§ **ASSIGNMENT**:
Scan the entries below. Return every line that includes "tables".

§ **LISTED ENTRIES**:

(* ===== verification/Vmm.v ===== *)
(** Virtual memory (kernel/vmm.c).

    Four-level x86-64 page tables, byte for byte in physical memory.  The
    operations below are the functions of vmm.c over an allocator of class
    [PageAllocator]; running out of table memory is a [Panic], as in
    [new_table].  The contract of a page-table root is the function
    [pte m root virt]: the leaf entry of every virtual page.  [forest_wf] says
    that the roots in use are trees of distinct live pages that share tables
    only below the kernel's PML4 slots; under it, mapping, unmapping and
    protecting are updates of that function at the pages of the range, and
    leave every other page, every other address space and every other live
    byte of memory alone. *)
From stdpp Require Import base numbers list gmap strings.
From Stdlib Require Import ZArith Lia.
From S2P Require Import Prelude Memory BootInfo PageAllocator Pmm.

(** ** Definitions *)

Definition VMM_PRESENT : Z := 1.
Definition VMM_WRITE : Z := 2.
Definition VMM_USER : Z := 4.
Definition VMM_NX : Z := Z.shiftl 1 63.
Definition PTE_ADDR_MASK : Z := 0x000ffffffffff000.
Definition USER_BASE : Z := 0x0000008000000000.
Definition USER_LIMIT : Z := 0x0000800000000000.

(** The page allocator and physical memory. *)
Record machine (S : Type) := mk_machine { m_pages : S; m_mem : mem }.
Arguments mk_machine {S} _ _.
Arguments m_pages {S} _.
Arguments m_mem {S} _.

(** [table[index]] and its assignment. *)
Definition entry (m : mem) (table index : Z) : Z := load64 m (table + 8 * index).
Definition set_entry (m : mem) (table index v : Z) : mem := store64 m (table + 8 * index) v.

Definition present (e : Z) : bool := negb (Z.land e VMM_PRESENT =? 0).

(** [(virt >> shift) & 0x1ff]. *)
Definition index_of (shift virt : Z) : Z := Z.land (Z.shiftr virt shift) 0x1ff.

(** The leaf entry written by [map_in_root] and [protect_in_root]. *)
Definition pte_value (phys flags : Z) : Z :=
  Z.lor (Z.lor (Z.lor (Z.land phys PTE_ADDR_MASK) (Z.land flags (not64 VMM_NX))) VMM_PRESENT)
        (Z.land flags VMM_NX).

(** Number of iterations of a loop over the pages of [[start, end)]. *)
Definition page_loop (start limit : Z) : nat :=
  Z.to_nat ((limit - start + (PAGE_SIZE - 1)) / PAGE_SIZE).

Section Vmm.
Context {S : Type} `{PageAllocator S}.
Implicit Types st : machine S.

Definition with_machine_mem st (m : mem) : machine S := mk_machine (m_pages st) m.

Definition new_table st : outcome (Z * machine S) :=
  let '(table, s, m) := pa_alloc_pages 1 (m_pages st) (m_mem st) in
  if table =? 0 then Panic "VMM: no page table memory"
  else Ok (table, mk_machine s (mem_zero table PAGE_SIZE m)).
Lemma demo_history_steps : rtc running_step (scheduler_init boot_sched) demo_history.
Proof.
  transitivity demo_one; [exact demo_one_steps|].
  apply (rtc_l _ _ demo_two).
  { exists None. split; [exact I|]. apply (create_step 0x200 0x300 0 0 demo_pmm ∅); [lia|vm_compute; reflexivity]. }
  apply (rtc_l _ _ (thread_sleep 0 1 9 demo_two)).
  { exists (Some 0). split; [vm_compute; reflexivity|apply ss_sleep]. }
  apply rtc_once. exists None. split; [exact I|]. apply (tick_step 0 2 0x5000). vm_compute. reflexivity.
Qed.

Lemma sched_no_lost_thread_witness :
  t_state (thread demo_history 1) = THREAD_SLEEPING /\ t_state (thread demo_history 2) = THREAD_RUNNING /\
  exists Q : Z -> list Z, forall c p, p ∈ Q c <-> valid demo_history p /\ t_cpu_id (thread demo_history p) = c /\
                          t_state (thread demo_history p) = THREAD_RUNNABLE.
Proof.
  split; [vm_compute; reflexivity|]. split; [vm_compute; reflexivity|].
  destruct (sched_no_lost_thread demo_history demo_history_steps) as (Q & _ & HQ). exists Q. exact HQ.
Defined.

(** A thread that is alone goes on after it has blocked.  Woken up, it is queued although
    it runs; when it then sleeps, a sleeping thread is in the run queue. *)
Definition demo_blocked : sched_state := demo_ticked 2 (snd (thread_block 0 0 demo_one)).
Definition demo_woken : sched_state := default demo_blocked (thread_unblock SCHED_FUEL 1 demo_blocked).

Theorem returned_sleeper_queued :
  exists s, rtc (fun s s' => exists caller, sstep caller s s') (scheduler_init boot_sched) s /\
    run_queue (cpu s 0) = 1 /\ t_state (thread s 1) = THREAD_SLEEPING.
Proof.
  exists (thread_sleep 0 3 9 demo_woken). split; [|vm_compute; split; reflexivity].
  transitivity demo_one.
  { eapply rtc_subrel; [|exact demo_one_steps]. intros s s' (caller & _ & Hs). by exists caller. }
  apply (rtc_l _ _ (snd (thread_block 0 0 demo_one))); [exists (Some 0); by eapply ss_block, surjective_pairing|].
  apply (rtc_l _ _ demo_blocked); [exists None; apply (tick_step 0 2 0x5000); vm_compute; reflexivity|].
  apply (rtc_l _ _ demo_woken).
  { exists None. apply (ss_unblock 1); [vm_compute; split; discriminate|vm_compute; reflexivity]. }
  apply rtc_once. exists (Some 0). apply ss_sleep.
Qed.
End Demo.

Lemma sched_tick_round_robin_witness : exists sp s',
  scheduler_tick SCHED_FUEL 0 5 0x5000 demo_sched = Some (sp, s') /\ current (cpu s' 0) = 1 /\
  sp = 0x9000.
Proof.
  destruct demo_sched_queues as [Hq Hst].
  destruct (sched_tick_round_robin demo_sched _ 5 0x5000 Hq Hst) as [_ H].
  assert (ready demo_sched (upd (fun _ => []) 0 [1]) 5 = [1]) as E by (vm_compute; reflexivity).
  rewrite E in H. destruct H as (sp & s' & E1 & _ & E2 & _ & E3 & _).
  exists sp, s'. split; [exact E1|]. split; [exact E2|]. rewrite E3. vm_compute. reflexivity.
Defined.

---

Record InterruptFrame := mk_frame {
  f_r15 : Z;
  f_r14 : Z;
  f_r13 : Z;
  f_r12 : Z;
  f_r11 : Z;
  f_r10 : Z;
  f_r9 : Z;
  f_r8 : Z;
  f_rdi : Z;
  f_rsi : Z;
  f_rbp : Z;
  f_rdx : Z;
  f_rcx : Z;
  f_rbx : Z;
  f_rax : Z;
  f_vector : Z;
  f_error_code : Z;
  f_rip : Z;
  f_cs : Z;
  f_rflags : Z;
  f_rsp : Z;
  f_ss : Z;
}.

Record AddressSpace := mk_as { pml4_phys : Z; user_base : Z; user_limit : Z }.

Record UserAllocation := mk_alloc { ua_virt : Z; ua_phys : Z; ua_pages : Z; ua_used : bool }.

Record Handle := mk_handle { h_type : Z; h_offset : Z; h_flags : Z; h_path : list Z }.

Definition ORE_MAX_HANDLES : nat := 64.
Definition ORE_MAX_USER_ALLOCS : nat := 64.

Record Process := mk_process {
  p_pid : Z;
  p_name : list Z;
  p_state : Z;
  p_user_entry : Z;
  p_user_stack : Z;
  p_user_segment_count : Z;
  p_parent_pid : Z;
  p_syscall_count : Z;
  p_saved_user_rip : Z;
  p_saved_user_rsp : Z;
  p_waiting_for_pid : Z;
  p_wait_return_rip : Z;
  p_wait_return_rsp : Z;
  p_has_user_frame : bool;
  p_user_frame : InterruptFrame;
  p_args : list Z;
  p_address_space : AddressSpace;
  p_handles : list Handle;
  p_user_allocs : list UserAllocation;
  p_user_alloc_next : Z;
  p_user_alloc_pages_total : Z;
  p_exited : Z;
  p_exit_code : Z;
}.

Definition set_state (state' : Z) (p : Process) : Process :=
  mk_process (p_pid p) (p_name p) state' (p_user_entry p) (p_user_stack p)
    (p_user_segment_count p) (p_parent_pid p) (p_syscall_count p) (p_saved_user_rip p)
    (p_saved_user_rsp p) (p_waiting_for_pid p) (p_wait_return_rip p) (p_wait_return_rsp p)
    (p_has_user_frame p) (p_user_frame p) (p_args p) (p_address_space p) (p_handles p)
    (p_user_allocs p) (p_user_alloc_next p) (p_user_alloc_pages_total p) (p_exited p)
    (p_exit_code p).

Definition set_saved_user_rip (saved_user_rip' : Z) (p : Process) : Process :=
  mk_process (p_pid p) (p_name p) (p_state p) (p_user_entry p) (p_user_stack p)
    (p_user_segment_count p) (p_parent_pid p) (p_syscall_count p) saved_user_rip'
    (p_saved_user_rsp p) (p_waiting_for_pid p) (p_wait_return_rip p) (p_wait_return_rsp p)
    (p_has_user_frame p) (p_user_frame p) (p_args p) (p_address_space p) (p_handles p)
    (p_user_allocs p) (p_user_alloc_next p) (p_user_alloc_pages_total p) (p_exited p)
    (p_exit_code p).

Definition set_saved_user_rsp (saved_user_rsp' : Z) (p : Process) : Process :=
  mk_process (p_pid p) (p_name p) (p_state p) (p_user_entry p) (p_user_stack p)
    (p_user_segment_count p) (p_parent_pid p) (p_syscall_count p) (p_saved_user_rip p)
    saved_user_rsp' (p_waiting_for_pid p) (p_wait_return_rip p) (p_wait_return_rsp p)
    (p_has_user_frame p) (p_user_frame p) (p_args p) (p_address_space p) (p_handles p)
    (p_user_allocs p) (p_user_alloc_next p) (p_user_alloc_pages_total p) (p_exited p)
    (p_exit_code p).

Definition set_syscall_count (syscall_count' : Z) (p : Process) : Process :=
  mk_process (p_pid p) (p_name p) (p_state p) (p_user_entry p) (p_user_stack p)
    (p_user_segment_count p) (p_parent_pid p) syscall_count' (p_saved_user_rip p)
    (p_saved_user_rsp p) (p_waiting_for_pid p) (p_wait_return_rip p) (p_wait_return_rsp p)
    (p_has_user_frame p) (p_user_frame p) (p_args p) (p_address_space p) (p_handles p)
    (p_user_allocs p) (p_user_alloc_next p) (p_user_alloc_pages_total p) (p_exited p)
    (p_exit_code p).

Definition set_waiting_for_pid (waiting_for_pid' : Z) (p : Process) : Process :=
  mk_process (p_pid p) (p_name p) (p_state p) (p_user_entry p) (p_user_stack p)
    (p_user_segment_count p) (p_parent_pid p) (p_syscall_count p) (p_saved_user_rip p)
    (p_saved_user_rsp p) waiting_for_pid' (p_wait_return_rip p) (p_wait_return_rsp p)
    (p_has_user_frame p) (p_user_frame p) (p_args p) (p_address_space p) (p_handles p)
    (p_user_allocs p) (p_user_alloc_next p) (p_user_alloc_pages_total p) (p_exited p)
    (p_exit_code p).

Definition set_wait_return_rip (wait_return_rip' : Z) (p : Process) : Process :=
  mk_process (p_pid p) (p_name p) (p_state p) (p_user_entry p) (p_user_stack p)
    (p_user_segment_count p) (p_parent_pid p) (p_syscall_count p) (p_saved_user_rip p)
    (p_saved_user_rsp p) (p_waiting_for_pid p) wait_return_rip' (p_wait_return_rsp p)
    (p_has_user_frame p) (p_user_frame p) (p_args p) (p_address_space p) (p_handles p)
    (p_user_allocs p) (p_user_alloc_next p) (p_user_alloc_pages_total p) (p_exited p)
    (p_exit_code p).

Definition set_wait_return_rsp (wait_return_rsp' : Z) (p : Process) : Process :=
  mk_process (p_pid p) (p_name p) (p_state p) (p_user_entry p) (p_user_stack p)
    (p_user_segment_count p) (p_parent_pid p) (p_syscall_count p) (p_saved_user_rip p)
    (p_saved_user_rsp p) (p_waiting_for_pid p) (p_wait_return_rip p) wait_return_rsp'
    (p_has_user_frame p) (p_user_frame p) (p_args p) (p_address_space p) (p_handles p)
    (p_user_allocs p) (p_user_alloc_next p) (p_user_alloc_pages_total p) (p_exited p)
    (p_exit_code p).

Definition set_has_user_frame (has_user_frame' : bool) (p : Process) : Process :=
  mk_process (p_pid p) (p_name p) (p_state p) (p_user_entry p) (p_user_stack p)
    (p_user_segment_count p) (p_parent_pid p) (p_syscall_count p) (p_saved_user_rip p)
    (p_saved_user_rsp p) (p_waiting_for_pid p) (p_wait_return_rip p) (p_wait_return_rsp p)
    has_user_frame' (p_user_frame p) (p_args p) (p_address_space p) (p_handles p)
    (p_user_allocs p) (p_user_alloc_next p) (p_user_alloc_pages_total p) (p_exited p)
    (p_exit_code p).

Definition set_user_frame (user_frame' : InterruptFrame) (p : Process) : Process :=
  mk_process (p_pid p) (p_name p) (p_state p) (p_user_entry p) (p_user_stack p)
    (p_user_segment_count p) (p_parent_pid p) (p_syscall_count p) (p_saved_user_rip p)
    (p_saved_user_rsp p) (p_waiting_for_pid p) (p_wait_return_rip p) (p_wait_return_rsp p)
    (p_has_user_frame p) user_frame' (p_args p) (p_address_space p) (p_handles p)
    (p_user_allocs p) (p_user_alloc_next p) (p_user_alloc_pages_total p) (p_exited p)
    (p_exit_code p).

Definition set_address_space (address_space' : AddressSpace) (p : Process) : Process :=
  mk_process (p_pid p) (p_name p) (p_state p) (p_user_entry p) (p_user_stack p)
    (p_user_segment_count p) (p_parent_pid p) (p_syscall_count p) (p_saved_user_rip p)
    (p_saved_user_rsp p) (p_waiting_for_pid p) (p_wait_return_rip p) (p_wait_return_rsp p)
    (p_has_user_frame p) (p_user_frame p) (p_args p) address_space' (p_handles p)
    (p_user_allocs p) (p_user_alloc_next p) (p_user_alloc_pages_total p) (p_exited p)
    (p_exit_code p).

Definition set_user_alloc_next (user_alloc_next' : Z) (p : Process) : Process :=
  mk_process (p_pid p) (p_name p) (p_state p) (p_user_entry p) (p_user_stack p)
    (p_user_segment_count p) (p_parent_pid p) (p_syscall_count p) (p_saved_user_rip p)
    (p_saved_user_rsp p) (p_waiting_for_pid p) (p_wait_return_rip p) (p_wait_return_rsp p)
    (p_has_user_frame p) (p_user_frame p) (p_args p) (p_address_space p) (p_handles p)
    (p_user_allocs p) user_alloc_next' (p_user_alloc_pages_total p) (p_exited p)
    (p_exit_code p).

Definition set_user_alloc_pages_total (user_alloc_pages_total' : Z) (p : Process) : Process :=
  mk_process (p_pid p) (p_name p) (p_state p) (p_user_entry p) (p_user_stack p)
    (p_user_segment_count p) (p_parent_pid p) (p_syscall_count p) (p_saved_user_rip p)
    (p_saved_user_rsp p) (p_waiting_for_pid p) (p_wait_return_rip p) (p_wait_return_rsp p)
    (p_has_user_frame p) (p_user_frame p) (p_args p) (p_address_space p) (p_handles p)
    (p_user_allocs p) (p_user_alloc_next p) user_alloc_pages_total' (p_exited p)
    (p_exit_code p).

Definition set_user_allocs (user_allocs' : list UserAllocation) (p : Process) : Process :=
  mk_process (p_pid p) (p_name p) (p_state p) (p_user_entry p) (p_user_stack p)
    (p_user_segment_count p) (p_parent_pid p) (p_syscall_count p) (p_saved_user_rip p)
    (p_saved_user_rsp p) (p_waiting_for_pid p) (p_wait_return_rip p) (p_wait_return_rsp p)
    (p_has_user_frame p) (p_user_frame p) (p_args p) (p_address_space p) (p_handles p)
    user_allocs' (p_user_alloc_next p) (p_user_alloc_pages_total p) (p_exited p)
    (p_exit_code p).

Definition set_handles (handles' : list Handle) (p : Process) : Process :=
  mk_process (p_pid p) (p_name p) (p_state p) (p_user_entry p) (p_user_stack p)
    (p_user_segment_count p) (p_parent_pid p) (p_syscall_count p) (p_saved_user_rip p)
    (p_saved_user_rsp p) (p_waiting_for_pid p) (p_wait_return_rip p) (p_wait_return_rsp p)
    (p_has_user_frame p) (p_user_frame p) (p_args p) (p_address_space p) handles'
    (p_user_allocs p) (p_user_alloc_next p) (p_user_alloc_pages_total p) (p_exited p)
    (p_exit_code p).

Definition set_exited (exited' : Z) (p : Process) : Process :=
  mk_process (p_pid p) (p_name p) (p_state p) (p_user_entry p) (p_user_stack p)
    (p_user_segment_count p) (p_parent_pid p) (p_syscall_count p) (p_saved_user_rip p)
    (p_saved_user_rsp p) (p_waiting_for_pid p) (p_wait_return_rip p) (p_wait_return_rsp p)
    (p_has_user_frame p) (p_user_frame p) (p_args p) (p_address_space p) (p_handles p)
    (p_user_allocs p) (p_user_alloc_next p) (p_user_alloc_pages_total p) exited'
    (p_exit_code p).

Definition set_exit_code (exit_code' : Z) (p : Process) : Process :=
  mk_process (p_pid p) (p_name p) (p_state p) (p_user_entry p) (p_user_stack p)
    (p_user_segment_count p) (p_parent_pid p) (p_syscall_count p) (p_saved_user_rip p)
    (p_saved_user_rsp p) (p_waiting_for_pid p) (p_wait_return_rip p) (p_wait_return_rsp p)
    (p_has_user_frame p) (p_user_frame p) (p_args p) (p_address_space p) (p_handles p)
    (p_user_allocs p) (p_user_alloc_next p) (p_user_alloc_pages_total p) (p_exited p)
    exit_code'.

==

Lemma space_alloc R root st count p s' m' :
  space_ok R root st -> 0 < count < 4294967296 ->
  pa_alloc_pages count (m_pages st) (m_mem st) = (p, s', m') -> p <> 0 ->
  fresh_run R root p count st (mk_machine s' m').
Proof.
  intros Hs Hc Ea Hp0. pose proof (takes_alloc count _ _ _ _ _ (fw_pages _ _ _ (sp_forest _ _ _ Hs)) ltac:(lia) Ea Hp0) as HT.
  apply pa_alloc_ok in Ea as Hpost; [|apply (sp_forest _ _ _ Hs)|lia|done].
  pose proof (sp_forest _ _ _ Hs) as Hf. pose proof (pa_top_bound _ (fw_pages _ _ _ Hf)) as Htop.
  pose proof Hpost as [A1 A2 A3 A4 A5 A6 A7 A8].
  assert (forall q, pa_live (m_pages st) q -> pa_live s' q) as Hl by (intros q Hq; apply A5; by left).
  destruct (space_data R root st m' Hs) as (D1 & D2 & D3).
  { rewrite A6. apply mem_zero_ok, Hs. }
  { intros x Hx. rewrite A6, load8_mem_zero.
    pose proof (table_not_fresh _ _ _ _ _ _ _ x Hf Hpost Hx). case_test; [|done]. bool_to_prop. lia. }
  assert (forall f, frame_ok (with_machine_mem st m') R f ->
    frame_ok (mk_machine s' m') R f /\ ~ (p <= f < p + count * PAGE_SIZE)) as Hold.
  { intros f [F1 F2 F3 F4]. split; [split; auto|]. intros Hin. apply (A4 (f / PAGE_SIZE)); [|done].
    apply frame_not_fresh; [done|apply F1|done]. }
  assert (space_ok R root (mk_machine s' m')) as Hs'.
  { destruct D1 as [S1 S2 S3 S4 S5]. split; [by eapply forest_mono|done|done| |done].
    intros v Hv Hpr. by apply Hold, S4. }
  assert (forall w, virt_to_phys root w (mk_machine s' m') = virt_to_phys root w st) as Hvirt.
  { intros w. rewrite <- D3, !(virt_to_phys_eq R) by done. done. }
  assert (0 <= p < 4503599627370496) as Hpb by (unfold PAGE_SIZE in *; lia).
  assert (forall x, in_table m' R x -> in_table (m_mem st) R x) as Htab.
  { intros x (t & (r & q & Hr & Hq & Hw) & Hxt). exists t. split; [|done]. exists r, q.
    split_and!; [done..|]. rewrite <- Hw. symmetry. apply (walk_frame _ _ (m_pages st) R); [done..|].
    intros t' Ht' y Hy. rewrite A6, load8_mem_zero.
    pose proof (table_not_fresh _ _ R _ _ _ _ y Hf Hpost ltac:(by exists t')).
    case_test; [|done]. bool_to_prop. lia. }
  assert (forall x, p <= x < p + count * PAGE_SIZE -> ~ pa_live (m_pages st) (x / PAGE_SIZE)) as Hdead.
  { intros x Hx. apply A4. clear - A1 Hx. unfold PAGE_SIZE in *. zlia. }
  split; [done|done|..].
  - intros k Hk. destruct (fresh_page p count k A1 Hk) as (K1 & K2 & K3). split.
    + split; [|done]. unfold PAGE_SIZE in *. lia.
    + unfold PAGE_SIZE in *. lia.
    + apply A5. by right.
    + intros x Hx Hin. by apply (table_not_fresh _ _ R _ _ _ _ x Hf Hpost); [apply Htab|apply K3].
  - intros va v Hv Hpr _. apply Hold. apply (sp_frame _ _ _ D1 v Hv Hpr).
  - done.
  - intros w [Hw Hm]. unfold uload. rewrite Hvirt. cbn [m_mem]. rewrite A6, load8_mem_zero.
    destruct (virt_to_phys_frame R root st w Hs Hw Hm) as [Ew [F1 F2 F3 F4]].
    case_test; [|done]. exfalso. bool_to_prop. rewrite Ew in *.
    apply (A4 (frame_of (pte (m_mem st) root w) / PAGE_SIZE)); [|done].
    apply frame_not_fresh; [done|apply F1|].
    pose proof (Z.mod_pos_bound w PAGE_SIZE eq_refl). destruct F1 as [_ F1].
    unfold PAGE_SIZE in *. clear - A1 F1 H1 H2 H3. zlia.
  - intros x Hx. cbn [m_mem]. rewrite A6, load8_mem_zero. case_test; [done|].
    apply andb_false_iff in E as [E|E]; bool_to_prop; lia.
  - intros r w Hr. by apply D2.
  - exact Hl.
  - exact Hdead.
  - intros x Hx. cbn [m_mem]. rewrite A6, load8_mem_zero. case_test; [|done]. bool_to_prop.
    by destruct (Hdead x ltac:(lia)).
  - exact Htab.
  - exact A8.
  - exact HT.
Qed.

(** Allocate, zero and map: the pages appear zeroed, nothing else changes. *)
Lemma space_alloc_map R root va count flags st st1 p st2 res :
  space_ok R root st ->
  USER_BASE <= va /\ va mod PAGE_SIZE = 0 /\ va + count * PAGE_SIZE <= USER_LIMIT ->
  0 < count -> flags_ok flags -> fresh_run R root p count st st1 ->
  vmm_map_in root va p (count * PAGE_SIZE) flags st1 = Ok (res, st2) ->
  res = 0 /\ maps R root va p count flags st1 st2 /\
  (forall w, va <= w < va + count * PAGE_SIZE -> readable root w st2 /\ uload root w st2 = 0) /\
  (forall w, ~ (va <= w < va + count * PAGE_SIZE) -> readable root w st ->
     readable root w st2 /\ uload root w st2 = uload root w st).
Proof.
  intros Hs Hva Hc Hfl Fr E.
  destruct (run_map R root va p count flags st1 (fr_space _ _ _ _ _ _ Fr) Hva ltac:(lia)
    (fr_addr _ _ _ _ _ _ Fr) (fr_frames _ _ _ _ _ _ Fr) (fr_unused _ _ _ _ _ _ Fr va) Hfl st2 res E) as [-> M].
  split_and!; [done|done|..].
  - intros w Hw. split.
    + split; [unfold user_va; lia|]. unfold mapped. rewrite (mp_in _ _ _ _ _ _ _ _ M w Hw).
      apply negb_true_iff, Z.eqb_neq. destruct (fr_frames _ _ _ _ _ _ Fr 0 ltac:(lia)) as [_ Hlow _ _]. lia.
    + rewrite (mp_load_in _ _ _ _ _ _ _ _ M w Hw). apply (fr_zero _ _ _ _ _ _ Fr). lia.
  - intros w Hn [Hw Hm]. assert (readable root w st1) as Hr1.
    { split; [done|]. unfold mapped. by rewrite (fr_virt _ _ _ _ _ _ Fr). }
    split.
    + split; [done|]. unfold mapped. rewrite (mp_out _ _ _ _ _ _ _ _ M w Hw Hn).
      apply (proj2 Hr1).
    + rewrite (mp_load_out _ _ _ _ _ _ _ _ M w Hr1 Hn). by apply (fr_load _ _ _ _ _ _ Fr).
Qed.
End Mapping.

§ **ANSWER FOR THIS EXERCISE**:
    Four-level x86-64 page tables, byte for byte in physical memory.  The
    that the roots in use are trees of distinct live pages that share tables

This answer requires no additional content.